Left image shows the rocky coast of Kīlauea, and right image shows a punctured steel boat roof.
Lava from Kīlauea formed a small new island on 13 July 2018 (left). A molten lava bomb busted through the roof of a Lava Ocean Tours boat 3 days later while tourists watched the lava (right). Credit: HVO (right), Hawaii Department of Land and Natural Resources (left)
AGU Fall Meeting 2021

On 16 July 2018, a lava bomb from the Kīlauea volcano tore through the roof of a tour boat just off the Big Island of Hawaii. Sightseers on the boat described blobs of molten rock smashing into the boat out of nowhere—injuring 23 passengers and breaking a woman’s leg.

Now, scientists have collaborated with those on the boat to pinpoint the acoustic fingerprint of lava explosions. The finding helped researchers identify hundreds of blasts in the area that year.

A map of the southeastern flank of the Kīlauea volcano on Hawaii’s Big Island. Red lines trace the flow of the lava as it met the sea, the gray star shows the location of the tour boat that was struck, and the yellow triangles are the underwater hydrophones placed by the researchers. Credit: Puja Banerjee and Yang Shen

Shortly after Kīlauea entered a new eruptive phase in May 2018, geophysicist Yang Shen and his collaborators installed ocean bottom instruments at 11 locations near the southeastern flank of the volcano. The sensors, placed between 700 and 5,000 meters deep, recorded underwater signals from earthquakes and the outpouring of lava into the sea.

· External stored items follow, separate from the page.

(* ===== verification/DefaultsIdem.v ===== *)
(** Applying the defaults again (psmdb_defaults.go): the controller calls
    CheckNSetDefaults several times on one cluster (handleShardingToggle,
    reconcilePause), and nothing it has set may change under it. *)
From S2P Require Import Prelude ReplsetModels Api Storage BackupApi InPlace Defaults DefaultsFacts.

(** What comes back from the text a value was written to: strings, truth values,
    integers and maps as they were; another value may come back as another, or as
    an integer, as the float 1.0, which is written as 1. *)
Inductive alike : yval → yval → Prop :=
| alike_str s : alike (YStr s) (YStr s)
| alike_bool b : alike (YBool b) (YBool b)
| alike_int z : alike (YInt z) (YInt z)
| alike_map m m' : (∀ k, option_Forall2 alike (m !! k) (m' !! k)) → alike (YMap m) (YMap m')
| alike_other v v' : alike (YOther v) (YOther v')
| alike_number v z : alike (YOther v) (YInt z).
(** The text of a map can be read, and what is read is written as the same text. *)
Class YamlLaws (Y : Yaml) := {
  yaml_marshal_back m s : yaml_marshal m = Some s →
    ∃ m', yaml_map s = Some m' ∧ yaml_marshal m' = Some s ∧ alike (YMap m) (YMap m')
}.

Lemma alike_at m m' k : alike (YMap m) (YMap m') → option_Forall2 alike (m !! k) (m' !! k).
Proof. by inversion 1. Qed.
Lemma alike_none m m' k : alike (YMap m) (YMap m') → m !! k = None → m' !! k = None.
Proof. intros H%(alike_at _ _ k) Hk. rewrite Hk in H. by inversion H. Qed.
Lemma alike_some m m' k x :
  alike (YMap m) (YMap m') → m !! k = Some x → ∃ y, m' !! k = Some y ∧ alike x y.
Proof. intros H%(alike_at _ _ k) Hk. rewrite Hk in H. inversion H as [? y Hxy E1 E2|]; subst. by exists y. Qed.

Section configuration.
Context `{YL : YamlLaws}.

Lemma marshalled_security m sec sec' s :
  m !! "security" = Some (YMap sec) → sec !! "vault" = None →
  sec' = match sec !! "enableEncryption" with
         | Some _ => <["encryptionKeyFile" := YStr (MongodRESTencryptDir +:+ "/" +:+ EncryptionKeyName)]> sec
         | None => sec
         end →
  yaml_marshal (<["security" := YMap sec']> m) = Some s → setEncryptionDefaults s = Ok s.
Proof.
  intros Hm Hv Hs Hy. destruct (yaml_marshal_back _ _ Hy) as (m1 & E1 & E2 & Ha).
  destruct (alike_some _ _ "security" (YMap sec') Ha) as (y & Ey & Hy1); [by rewrite lookup_insert_eq|].
  inversion Hy1 as [| | |? sec1 Hsec| |]; subst y. unfold setEncryptionDefaults. rewrite E1, Ey.
  assert (alike (YMap sec') (YMap sec1)) as Hal by by constructor. clear Hsec Hy1.
  rewrite (alike_none _ _ "vault" Hal).
  2:{ rewrite Hs. destruct (sec !! "enableEncryption"); [|done]. by rewrite lookup_insert_ne. }
  assert (match sec1 !! "enableEncryption" with
          | Some _ => <["encryptionKeyFile" := YStr (MongodRESTencryptDir +:+ "/" +:+ EncryptionKeyName)]> sec1
          | None => sec1
          end = sec1) as ->.
  { destruct (sec !! "enableEncryption") as [x|] eqn:Ex; rewrite Hs in Hal.
    - destruct (sec1 !! "enableEncryption"); [|done]. apply insert_id.
      destruct (alike_some _ _ "encryptionKeyFile" _ Hal (lookup_insert_eq _ _ _)) as (z & -> & Hz).
      by inversion Hz.
    - by rewrite (alike_none _ _ _ Hal Ex). }
  by rewrite (insert_id _ _ _ Ey), E2.
Qed.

Lava-water explosions in the ocean are steam-driven blasts that in some instances, shoot blobs of lava hundreds of meters into the air, called lava bombs. These outbursts have unique underwater sound signatures, too. “It’s very different from earthquakes or submarine landslides,” said Shen, a professor of oceanography at the University of Rhode Island (URI).

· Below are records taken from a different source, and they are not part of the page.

(** The capacity of a claim of the stateful set, unless it has none. *)
Definition claim_capacity (claimName : string) (sts : StatefulSet) (pvc : PersistentVolumeClaim) : option Z :=
  if validatePVCName claimName pvc sts then
    match pvc_Capacity pvc with Some c => Some (storage_of (Some c)) | None => None end
  else None.
Definition maxPVCCapacity (pvcs : list PersistentVolumeClaim) (claimName : string) (sts : StatefulSet) : Z :=
  foldl (λ max pvc,
    match claim_capacity claimName sts pvc with
    | Some c => if (max =? 0)%Z || (max <? c)%Z then c else max
    | None => max
    end) 0%Z pvcs.
(** The smallest one *)
Definition minPVCCapacity (pvcs : list PersistentVolumeClaim) (claimName : string) (sts : StatefulSet) : Z :=
  foldl (λ actual pvc,
    match claim_capacity claimName sts pvc with
    | Some c => if (actual =? 0)%Z || (c <? actual)%Z then c else actual
    | None => actual
    end) 0%Z pvcs.

Definition resize_condition (c : PodCondition) : bool :=
  bool_decide (pc_Status c = "True") &&
  (bool_decide (pc_Type c = ConditionResizing) || bool_decide (pc_Type c = ConditionFileSystemResizePending)).
Definition pvc_expanding (pvc : PersistentVolumeClaim) : bool :=
  existsb resize_condition (pvc_Conditions pvc) ||
  match pvc_Requests pvc, pvc_Capacity pvc with
  | Some _, Some _ => (storage_of (pvc_Capacity pvc) <? storage_of (pvc_Requests pvc))%Z
  | _, _ => false
  end.
Definition isPVCExpansionInProgress (pvcs : list PersistentVolumeClaim) (claimName : string)
    (sts : StatefulSet) : bool :=
  existsb (λ pvc, validatePVCName claimName pvc sts && pvc_expanding pvc) pvcs.

(** * Disk usage *)
Definition is_space (a : ascii) : bool :=
  let n := nat_of_ascii a in ((9 <=? n) && (n <=? 13) || (n =? 32))%nat.
(** [strings.Fields(s)] *)
Fixpoint fields_go (cur : string) (s : string) : list string :=
  let flush := if bool_decide (cur = "") then [] else [cur] in
  match s with
  | EmptyString => flush
  | String a s' =>
      if is_space a then flush ++ fields_go "" s'
      else fields_go (cur +:+ String a "") s'
  end.
Definition Fields (s : string) : list string := fields_go "" s.
(** [strings.TrimSpace(s)] *)
Fixpoint trim_left_space (s : string) : string :=
  match s with
  | String a s' => if is_space a then trim_left_space s' else s
  | EmptyString => EmptyString
  end.
Fixpoint trim_right_space (s : string) : string :=
  match s with
  | EmptyString => EmptyString
  | String a s' =>
      match trim_right_space s' with
      | EmptyString => if is_space a then EmptyString else String a EmptyString
      | t => String a t
      end
  end.
Definition TrimSpace (s : string) : string := trim_right_space (trim_left_space s).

The lava bomb that hit the tour boat shows up in spectrograms of ocean noise on 16 July 2018. The spectrogram describes the changes in frequency in hertz over 50 seconds. Arrows denote the explosion at four different hydrophones underwater near the volcano. The sound waves arrived at slightly different times depending on the sensor’s location. Credit: Puja Banerjee and Yang Shen

Using time and location data from photographs taken on the tour boat, URI Ph.D. student Puja Banerjee determined the acoustic fingerprint of the 16 July lava bomb using four underwater microphones, or hydrophones. She then combed through the acoustic data from that summer and found that from early July to early August when the eruption ended, there were at least 644 lava explosions in the area. She will present the research, which has not been peer reviewed, on 14 December at AGU’s Fall Meeting 2021.

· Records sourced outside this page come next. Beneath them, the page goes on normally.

(* ===== verification/SmartTrace.v ===== *)
(** What the smart update does to the pods, as a trace: at most one pod is down
    at a time, the primary goes last and only after it stepped down, and nothing
    is touched while a backup runs. *)
From S2P Require Import Prelude Trace KubeTrace ReplsetModels MongoClient Api GoSort Kube Hosts SystemUsers Cluster.
From S2P Require Import ReplsetMembers ReplsetReconcile BackupApi BackupSchedule Lease BackupExec BackupController SmartUpdate.
From S2P Require Volumes.

Inductive event :=
| Deleted (p : Pod)                       (* a deletion, tried *)
| Got (p : Pod)                           (* a pod, read *)
| Patched (p : Pod)                       (* a pod as the server has it after a patch or a resize *)
| Asked (host : string) (primary : bool)  (* the answer to isMaster *)
| SteppedDown (force ok : bool)
| Balancer (on : bool)                    (* started or stopped, tried *)
| Backups (l : list PerconaServerMongoDBBackup)
| Restores (l : list PerconaServerMongoDBRestore)
| Restoring (l : list RestoreSummary)     (* the same, for isRestoreRunning *)
| PbmLocks (l : list Lock)                (* PBM's locks, read *)
| PbmOpLocks (l : list Lock)
| NoPbm                                   (* PBM is not there: no document in its database *)
| Claims (l : list Volumes.PersistentVolumeClaim)
| ClaimWritten (c : Volumes.PersistentVolumeClaim)    (* an update, tried *)
| ClaimDeleted (c : Volumes.PersistentVolumeClaim)    (* a deletion, tried *)
| StsDeleted (name : string).             (* without its pods, tried *)

Section traced.
Context {W : Type}.
Abbreviation T := (list event * W)%type.

(** A client connected to one host, or to the replica set as a whole. *)
Definition traced_client (host : string) (C : Client W) : Client T := {|
  cSetDefaultRWConcern := λ a b c, quietly (cSetDefaultRWConcern a b c);
  cReadConfig := quietly cReadConfig;
  cCreateRole := λ a b, quietly (cCreateRole a b);
  cUpdateRole := λ a b, quietly (cUpdateRole a b);
  cGetRole := λ a b, quietly (cGetRole a b);
  cCreateUser := λ a b c d, quietly (cCreateUser a b c d);
  cAddShard := λ a b, quietly (cAddShard a b);
  cWriteConfig := λ c f, quietly (cWriteConfig c f);
  cRSStatus := quietly cRSStatus;
  cStartBalancer := recorded (λ _, [Balancer true]) cStartBalancer;
  cStopBalancer := recorded (λ _, [Balancer false]) cStopBalancer;
  cIsBalancerRunning := quietly cIsBalancerRunning;
  cGetFCV := quietly cGetFCV;
  cSetFCV := λ a, quietly (cSetFCV a);
  cListDBs := quietly cListDBs;
  cListShard := quietly cListShard;
  cRemoveShard := λ a, quietly (cRemoveShard a);
  cRSBuildInfo := quietly cRSBuildInfo;
  cStepDown := λ a f, recorded (λ r, [SteppedDown f (is_ok r)]) (cStepDown a f);
  cFreeze := λ a, quietly (cFreeze a);
  cIsMaster := recorded (λ r, match r with Ok m => [Asked host (IsMaster m)] | Err _ => [] end) cIsMaster;
  cGetUserInfo := λ a b, quietly (cGetUserInfo a b);
  cUpdateUserRoles := λ a b c, quietly (cUpdateUserRoles a b c);
  cUpdateUserPass := λ a b c, quietly (cUpdateUserPass a b c);
  cUpdateUser := λ a b c, quietly (cUpdateUser a b c);
  cRunCommand := λ a b, quietly (cRunCommand a b)
|}.
Definition connected (host : string) (m : GoM W (Client W)) : GoM T (Client T) :=
  C ← quietly m; mret (traced_client host C).

Context {P : MongoClientProvider W} {Q : PodClient W} {E : ClusterEnv W} {KB : BackupClient W}.
Context {PB : PBM W} {SU : StatusUpdater W} {CC : ClusterClient W}.

#[export] Instance traced_provider : MongoClientProvider T := {|
  mp_Mongo := λ a b c d, connected "" (mp_Mongo a b c d);
  mp_Mongos := λ a b, connected "" (mp_Mongos a b);
  mp_Standalone := λ a b h d, connected h (mp_Standalone a b h d);
  mp_Disconnect := quietly mp_Disconnect
|}.
Definition on_pod (f : Pod → event) (r : result Pod) : list event :=
  match r with Ok p => [f p] | Err _ => [] end.
#[export] Instance traced_pods : PodClient T := {|
  pod_get := λ a b, recorded (on_pod Got) (pod_get a b);
  pod_delete := λ p, recorded (λ _, [Deleted p]) (pod_delete p);
  pod_patch := λ o p, recorded (on_pod Patched) (pod_patch o p);
  pod_resize := λ o p, recorded (on_pod Patched) (pod_resize o p);
  revision_template := λ a b, quietly (revision_template a b);
  poll_tick := quietly poll_tick;
  ctx_err := quietly ctx_err
|}.
(** No list at all is an empty one. *)
Definition on_list {A} (f : list A → event) (r : result (list A)) : list event :=
  match r with Ok l => [f l] | Err e => if IsNotFound e then [f []] else [] end.
#[export] Instance traced_cluster_env : ClusterEnv T := {|
  ce_exec := λ a b c d, quietly (ce_exec a b c d);
  ce_now := quietly ce_now;
  ce_list_restores := λ a, recorded (on_list Restoring) (ce_list_restores a)
|}.
#[export] Instance traced_backup_api : BackupClient T := {|
  api_get_cluster := λ a b, quietly (api_get_cluster a b);
  api_read_cluster := λ a b, quietly (api_read_cluster a b);
  api_get_backup := λ a b, quietly (api_get_backup a b);
  api_read_backup := λ a b, quietly (api_read_backup a b);
  api_list_backups := λ a b, recorded (on_list Backups) (api_list_backups a b);
  api_list_restores := λ a, recorded (on_list Restores) (api_list_restores a);
  api_create_backup := λ b, quietly (api_create_backup b);
  api_delete_backup := λ b, quietly (api_delete_backup b);
  api_update_backup_status := λ b, quietly (api_update_backup_status b);
  api_update_backup := λ b, quietly (api_update_backup b);
  api_patch_finalizers := λ b f, quietly (api_patch_finalizers b f);
  go_now := quietly go_now;
  go_stamp := quietly go_stamp
|}.
#[export] Instance watched_PBM : PBM T := {|
  newPBM := λ c, recorded (λ r, match r with Err e => if IsErrNoDocuments e then [NoPbm] else [] | Ok _ => [] end) (newPBM c);
  pbm_Close := quietly pbm_Close;
  pbm_SendCmd := λ c, quietly (pbm_SendCmd c);
  pbm_GetBackupMeta := λ n, quietly (pbm_GetBackupMeta n);
  pbm_Node := quietly pbm_Node;
  pbm_FinishBackup := λ n, quietly (pbm_FinishBackup n);
  pbm_CancelBackup := λ n, quietly (pbm_CancelBackup n);
  pbm_DeleteBackup := λ n, quietly (pbm_DeleteBackup n);
  pbm_DeleteBackupMeta := λ n, quietly (pbm_DeleteBackupMeta n);
  pbm_DeletePITRChunks := λ u, quietly (pbm_DeletePITRChunks u);
  pbm_GetNSetConfigLegacy := λ c s, quietly (pbm_GetNSetConfigLegacy c s);
  pbm_GetLocks := recorded (λ r, match r with Ok l => [PbmLocks l] | Err _ => [] end) pbm_GetLocks;
  pbm_GetOpLocks := recorded (λ r, match r with Ok l => [PbmOpLocks l] | Err _ => [] end) pbm_GetOpLocks;
  pbm_ClusterTime := quietly pbm_ClusterTime;
  pbm_StaleFrameSec := pbm_StaleFrameSec;
  pbm_PrettySize := pbm_PrettySize
|}.
#[export] Instance quiet_status : StatusUpdater T := λ cr e s, quietly (update_status cr e s).
#[export] Instance quiet_cluster_client : ClusterClient T := {|
  cr_get := λ a b, quietly (cr_get a b);
  cr_update := λ c, quietly (cr_update c)
|}.
End traced.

The work “has important implications for mitigating future volcanic hazards,” said Robert Dziak, an acoustics scientist at NOAA’s Pacific Marine Environmental Laboratory who wasn’t involved in the research. The study reveals a hot spot along the coastline where the highest number of hydrovolcanic explosions occurred.

Particles ejected from volcanoes can range in size from dust and ash (millimeters) to lapilli (“little stones” of several centimeters) to bombs (6 centimeters to several meters).

Lava explosions don’t always shoot lava into the air, but when they do, the result can be deadly. In 1992, one person was killed, and three others were seriously injured when lava bombs exploded from Marapi, Indonesia. In Hawaii in 2018, a bowling ball–sized lava bomb hit a man on the leg outside his home.

Eruptions on land can launch lava bombs, too. The explosions are caused by dissolved gas or vapor in lava that comes out of solution and forms bubbles that then explode.

More than 80% of volcanic eruptions occur in the ocean, said Shen. “We might be able to use those natural acoustic signals to study how acoustic waves propagate in the ocean.”

Scientists could use the relationship between acoustic wave speed and seawater temperature to study how climate change is affecting ocean waters, said Yang. The short, clear sound bursts from lava-water explosions may be easier to decipher than more complex acoustic signals from underwater earthquakes.

Previous research suggests that sound from lava-water explosions travels far: Hydrophones placed more than 5,000 kilometers from Kīlauea recorded explosions, according to a 2001 study.